Source material:
※ ※ ※

(** * go-connection-hub: the connection hub, its connections and messages

    A shallow embedding of package hub: the Message envelope with its
    builder and validator, the SSEConnection and WebSocketConnection
    implementations of Connection, and the Hub; then the properties of
    its specification.

    Go strings are byte strings: [string] with one [ascii] per byte.
    A call that returns a Go [error] yields a [result]: [Nil], [Error msg],
    or [Panic msg] when the call panics instead of returning.  Methods on
    a pointer receiver take the object and return it updated. *)

From Stdlib Require Import Ascii String NArith ZArith List Bool Lia.
From stdpp Require Import base option gmap strings list fin_maps pretty.

Open Scope string_scope.
Open Scope list_scope.
Open Scope nat_scope.
#[local] Arguments String.append !_ _ / : simpl nomatch.
Set Warnings "-register-all".

(** ** Bytes and runes *)

Module Utf8.

Definition byte_in (lo hi : N) (b : ascii) : bool :=
  (lo <=? N_of_ascii b)%N && (N_of_ascii b <=? hi)%N.

(** A continuation byte, 0x80..0xBF. *)
Definition isCont (b : ascii) : bool := byte_in 128 191 b.

(** ASCII bytes (below utf8.RuneSelf) are their own rune. *)
Definition isASCII (b : ascii) : bool := (N_of_ascii b <? 128)%N.

(** The values the second byte may take, which depend on the lead byte:
    they exclude the encodings longer than needed, the surrogates and
    the runes above U+10FFFF, as the checks of the runtime's decoderune
    do. *)
Definition second_ok (b0 b1 : ascii) : bool :=
  if (N_of_ascii b0 =? 224)%N then byte_in 160 191 b1
  else if (N_of_ascii b0 =? 237)%N then byte_in 128 159 b1
  else if (N_of_ascii b0 =? 240)%N then byte_in 144 191 b1
  else if (N_of_ascii b0 =? 244)%N then byte_in 128 143 b1
  else isCont b1.

(** Length of the encoding announced by a lead byte; 0 for a byte that
    cannot start an encoding (0x80..0xC1 and 0xF5..0xFF). *)
Definition runeLen (b0 : ascii) : nat :=
  if isASCII b0 then 1
  else if byte_in 194 223 b0 then 2
  else if byte_in 224 239 b0 then 3
  else if byte_in 240 244 b0 then 4
  else 0.

(** A rune is carried as what [string(char)] yields for it, its UTF-8
    encoding; the decoder accepts shortest encodings only, so a decoded
    rune re-encodes to the bytes it was read from, and any byte that does
    not start a well-formed encoding decodes to U+FFFD. *)
Definition rune := string.

Definition RuneError : rune :=
  String (ascii_of_N 239) (String (ascii_of_N 191) (String (ascii_of_N 189) "")).

(** [for _, char := range s]: the runes of [s] in order.  An ill-formed
    or truncated encoding yields [RuneError] and advances one byte. *)
Fixpoint runes (s : string) : list rune :=
  match s with
  | EmptyString => []
  | String b0 s1 =>
    match runeLen b0 with
    | 1 => String b0 "" :: runes s1
    | 2 =>
      match s1 with
      | String b1 s2 =>
        if second_ok b0 b1
        then String b0 (String b1 "") :: runes s2
        else RuneError :: runes s1
      | _ => RuneError :: runes s1
      end
    | 3 =>
      match s1 with
      | String b1 (String b2 s3) =>
        if second_ok b0 b1 && isCont b2
        then String b0 (String b1 (String b2 "")) :: runes s3
        else RuneError :: runes s1
      | _ => RuneError :: runes s1
      end
    | 4 =>
      match s1 with
      | String b1 (String b2 (String b3 s4)) =>
        if second_ok b0 b1 && isCont b2 && isCont b3
        then String b0 (String b1 (String b2 (String b3 ""))) :: runes s4
        else RuneError :: runes s1
      | _ => RuneError :: runes s1
      end
    | _ => RuneError :: runes s1
    end
  end.

(** One step of the range loop, as the runtime's decoderune takes it on
    the bytes [b0 :: s1]: the rune, and how many bytes of [s1] belong to
    it. *)
Definition decode (b0 : ascii) (s1 : string) : rune * nat :=
  match runeLen b0 with
  | 1 => (String b0 "", 0)
  | 2 =>
    match s1 with
    | String b1 _ =>
      if second_ok b0 b1 then (String b0 (String b1 ""), 1) else (RuneError, 0)
    | _ => (RuneError, 0)
    end
  | 3 =>
    match s1 with
    | String b1 (String b2 _) =>
      if second_ok b0 b1 && isCont b2
      then (String b0 (String b1 (String b2 "")), 2)
      else (RuneError, 0)
    | _ => (RuneError, 0)
    end
  | 4 =>
    match s1 with
    | String b1 (String b2 (String b3 _)) =>
      if second_ok b0 b1 && isCont b2 && isCont b3
      then (String b0 (String b1 (String b2 (String b3 ""))), 3)
      else (RuneError, 0)
    | _ => (RuneError, 0)
    end
  | _ => (RuneError, 0)
  end.

(** [s[k:]] *)
Fixpoint skip (k : nat) (s : string) : string :=
  match k, s with
  | S k', String _ s' => skip k' s'
  | _, _ => s
  end.

(** What ranging over [s] and appending every [string(char)] builds: [s]
    itself when [s] is well-formed UTF-8, and otherwise [s] with U+FFFD
    for each byte that starts no encoding. *)
Definition reencode (s : string) : string :=
  fold_right String.append "" (runes s).


End Utf8.

(** The two bytes the splitter looks for. *)
Definition LF : ascii := ascii_of_N 10.
Definition CR : ascii := ascii_of_N 13.
Definition nl : string := String LF "".
Definition cr : string := String CR "".

Definition isTerminator (b : ascii) : bool :=
  Ascii.eqb b LF || Ascii.eqb b CR.

(** The number of line terminator bytes in a string. *)
Fixpoint terminators (s : string) : nat :=
  match s with
  | EmptyString => 0
  | String b s' => (if isTerminator b then 1 else 0) + terminators s'
  end.

(** Is the last byte of the string a line terminator? *)
Fixpoint endsInTerminator (s : string) : bool :=
  match s with
  | EmptyString => false
  | String b EmptyString => isTerminator b
  | String _ s' => endsInTerminator s'
  end.

(** The bytes of a string are all different from CR. *)
Fixpoint noCR (s : string) : bool :=
  match s with
  | EmptyString => true
  | String b s' => negb (Ascii.eqb b CR) && noCR s'
  end.

(** [strings.Join(lines, sep)] *)
Fixpoint join (sep : string) (lines : list string) : string :=
  match lines with
  | [] => ""
  | [l] => l
  | l :: ls => l +:+ sep +:+ join sep ls
  end.

(** ** Errors *)

(** What a call declared to return [error] does: it returns [nil], it
    returns an error, or it panics (a nil dereference, a send on a closed
    channel) and returns nothing. *)
Inductive result : Type :=
| Nil
| Error (msg : string)
| Panic (msg : string).

Definition isError (r : result) : bool :=
  match r with Error _ => true | _ => false end.

(** A call returning (value, error). *)
Inductive returned (A : Type) : Type :=
| Val (a : A)
| Fail (msg : string).
Arguments Val {A} a.
Arguments Fail {A} msg.

(** ** SSEConnection: splitLines *)

(** One iteration of the loop body of [splitLines], on the pair
    (lines, current). *)
Definition splitStep (st : list string * string) (char : Utf8.rune)
  : list string * string :=
  let '(lines, current) := st in
  if String.eqb char nl || String.eqb char cr
  then (lines ++ [current], "")
  else (lines, current +:+ char).

(** The loop of [splitLines] started from (lines, current). *)
Definition splitLoop (s : string) (st : list string * string)
  : list string * string :=
  fold_left splitStep (Utf8.runes s) st.
(** [interrupted w evs w']: a pass of the loop that starts in world [w] is
    hit by a [KeyboardInterrupt] during the status query, during the
    callback, or during the sleep; [evs] are the calls made up to that point
    and [w'] is the world at that point. *)
Inductive interrupted (self : LemolexAPI) (download_id : string)
    (on_progress : option callback) (t : duration) : W → list event → W → Prop :=
  | interrupted_query w w1 :
      session_request "GET" (status_url self download_id) NoKwargs w
        = (HttpRaises KeyboardInterrupt, w1) →
      interrupted self download_id on_progress t w [ev_status self download_id] w1
  | interrupted_sink w response w1 d f w2 :
      session_request "GET" (status_url self download_id) NoKwargs w
        = (HttpOk response, w1) →
      sample_of response = Some d →
      on_progress = Some f →
      f d w1 = (Raise KeyboardInterrupt, w2) →
      interrupted self download_id on_progress t w
        [ev_status self download_id; EvSink d] w2
  | interrupted_sleep w response w1 d w2 w3 :
      session_request "GET" (status_url self download_id) NoKwargs w
        = (HttpOk response, w1) →
      sample_of response = Some d →
      is_pending d = true →
      sink_returns on_progress d w1 w2 →
      time_sleep t w2 = (Raise KeyboardInterrupt, w3) →
      interrupted self download_id on_progress t w
        (ev_status self download_id :: ev_sink on_progress d ++ [EvSleep t]) w3.

(** A final result of the loop seen from inside the loop body. *)
Definition ctl_of (r : result pyval) : result ctl :=
  match r with Ret d => Ret (Return d) | Raise e => Raise e end.

(** What the loop does with a record whose status ends it. *)
Definition terminal_outcome (download : pyval) : result pyval :=
  match py_index download "status" with
  | Ret status =>
      if py_eq_str status "completed" then Ret download
      else if py_eq_str status "failed" then
        match py_get download "error" (VStr "Download failed") with
        | Ret error => Raise (Exception error)
        | Raise e => Raise e
        end
      else Raise (Exception (VStr "Download was cancelled"))
  | Raise e => Raise e
  end.

(** The exception [_make_request] raises for a [RequestException]. *)
Definition transport_error (str_e : string) (response : option http_response) : exn :=
  match response with
  | Some r =>
      match json_body r with
      | Some error_data =>
          match py_get error_data "error" (VStr str_e) with
          | Ret error => Exception error
          | Raise e => e
          end
      | None => Exception (VStr ("HTTP " ++ pretty (status_code r) ++ ": " ++ text r))
      end
  | None => Exception (VStr str_e)
  end.

End Client.

Arguments sink_returns {W} on_progress download w w'.
Arguments sink_raises {W} on_progress download e w w'.
Arguments ev_status {duration} self download_id.
Arguments ev_cancel {duration} self download_id.
Arguments ev_sink {W duration} on_progress download.
Arguments pending_events {W duration} self download_id on_progress t ds.
Arguments sink_args {duration} tr.
Arguments requests {duration} tr.
Arguments sleeps {duration} tr.
Arguments world {W duration} s.
Arguments trace {W duration} s.
Arguments EvRequest {duration} method url kw.
Arguments EvSink {duration} download.
Arguments EvSleep {duration} t.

※ ※ ※

Instructions to follow:
All lines from the one containing "download e w w'." through the last line of the data, both included, are to be retyped exactly, and no other line belongs in the answer.

Result of this task:
Arguments sink_raises {W} on_progress download e w w'.
Arguments ev_status {duration} self download_id.
Arguments ev_cancel {duration} self download_id.
Arguments ev_sink {W duration} on_progress download.
Arguments pending_events {W duration} self download_id on_progress t ds.
Arguments sink_args {duration} tr.
Arguments requests {duration} tr.
Arguments sleeps {duration} tr.
Arguments world {W duration} s.
Arguments trace {W duration} s.
Arguments EvRequest {duration} method url kw.
Arguments EvSink {duration} download.
Arguments EvSleep {duration} t.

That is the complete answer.